- **SUPPLIED RECORDS**

______

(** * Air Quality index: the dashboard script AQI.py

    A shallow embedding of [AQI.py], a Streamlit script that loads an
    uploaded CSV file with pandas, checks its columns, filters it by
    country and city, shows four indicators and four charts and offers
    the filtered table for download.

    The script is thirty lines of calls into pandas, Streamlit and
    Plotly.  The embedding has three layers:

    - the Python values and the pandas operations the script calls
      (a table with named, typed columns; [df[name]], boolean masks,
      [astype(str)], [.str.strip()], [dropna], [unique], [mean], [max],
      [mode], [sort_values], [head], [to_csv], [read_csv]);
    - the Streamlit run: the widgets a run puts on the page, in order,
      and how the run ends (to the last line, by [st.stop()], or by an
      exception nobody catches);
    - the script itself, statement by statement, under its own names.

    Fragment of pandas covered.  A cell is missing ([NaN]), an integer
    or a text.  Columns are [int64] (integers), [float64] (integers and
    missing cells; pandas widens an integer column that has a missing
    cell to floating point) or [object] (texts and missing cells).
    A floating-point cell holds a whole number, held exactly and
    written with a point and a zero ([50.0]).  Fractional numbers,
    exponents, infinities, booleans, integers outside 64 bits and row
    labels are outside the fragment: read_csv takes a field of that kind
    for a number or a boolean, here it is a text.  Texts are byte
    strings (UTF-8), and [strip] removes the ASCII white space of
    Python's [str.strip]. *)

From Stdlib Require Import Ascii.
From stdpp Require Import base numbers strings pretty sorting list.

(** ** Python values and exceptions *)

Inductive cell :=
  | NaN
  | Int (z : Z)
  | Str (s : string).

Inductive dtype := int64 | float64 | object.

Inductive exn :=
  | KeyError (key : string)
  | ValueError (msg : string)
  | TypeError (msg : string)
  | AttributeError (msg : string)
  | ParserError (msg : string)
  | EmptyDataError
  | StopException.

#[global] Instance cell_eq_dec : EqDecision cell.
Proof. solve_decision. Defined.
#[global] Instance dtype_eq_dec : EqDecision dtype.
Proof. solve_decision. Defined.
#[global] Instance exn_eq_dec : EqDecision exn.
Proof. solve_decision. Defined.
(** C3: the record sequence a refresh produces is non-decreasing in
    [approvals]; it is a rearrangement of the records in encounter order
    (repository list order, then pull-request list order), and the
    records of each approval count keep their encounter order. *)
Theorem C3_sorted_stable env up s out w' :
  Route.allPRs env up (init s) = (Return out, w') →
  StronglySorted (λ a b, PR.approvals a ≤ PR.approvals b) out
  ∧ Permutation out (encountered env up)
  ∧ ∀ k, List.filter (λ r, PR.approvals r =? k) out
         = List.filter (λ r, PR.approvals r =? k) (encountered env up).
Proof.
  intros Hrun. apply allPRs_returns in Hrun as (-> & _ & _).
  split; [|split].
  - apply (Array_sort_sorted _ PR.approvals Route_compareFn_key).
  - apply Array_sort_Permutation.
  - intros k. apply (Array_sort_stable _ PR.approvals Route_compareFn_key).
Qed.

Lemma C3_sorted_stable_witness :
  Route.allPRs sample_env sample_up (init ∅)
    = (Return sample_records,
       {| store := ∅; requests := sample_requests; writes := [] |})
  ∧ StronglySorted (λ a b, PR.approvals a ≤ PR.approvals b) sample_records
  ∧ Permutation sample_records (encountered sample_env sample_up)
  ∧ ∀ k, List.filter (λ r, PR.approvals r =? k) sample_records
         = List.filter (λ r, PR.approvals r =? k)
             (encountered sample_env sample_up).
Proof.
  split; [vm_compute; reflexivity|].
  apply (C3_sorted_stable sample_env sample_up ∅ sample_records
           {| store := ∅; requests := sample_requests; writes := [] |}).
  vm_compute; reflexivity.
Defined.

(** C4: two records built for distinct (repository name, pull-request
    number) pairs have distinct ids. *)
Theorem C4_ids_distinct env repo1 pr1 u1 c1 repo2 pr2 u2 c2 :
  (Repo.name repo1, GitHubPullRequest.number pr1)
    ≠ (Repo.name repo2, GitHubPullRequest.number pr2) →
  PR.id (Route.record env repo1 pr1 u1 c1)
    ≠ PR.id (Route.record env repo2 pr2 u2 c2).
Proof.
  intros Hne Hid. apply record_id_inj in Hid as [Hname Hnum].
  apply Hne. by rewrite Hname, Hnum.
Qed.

______

- **WHAT THIS TASK INVOLVES**
Report the number of lines above that hold "strip", and leave out everything else.

- **SOLUTION TO THIS TASK**
3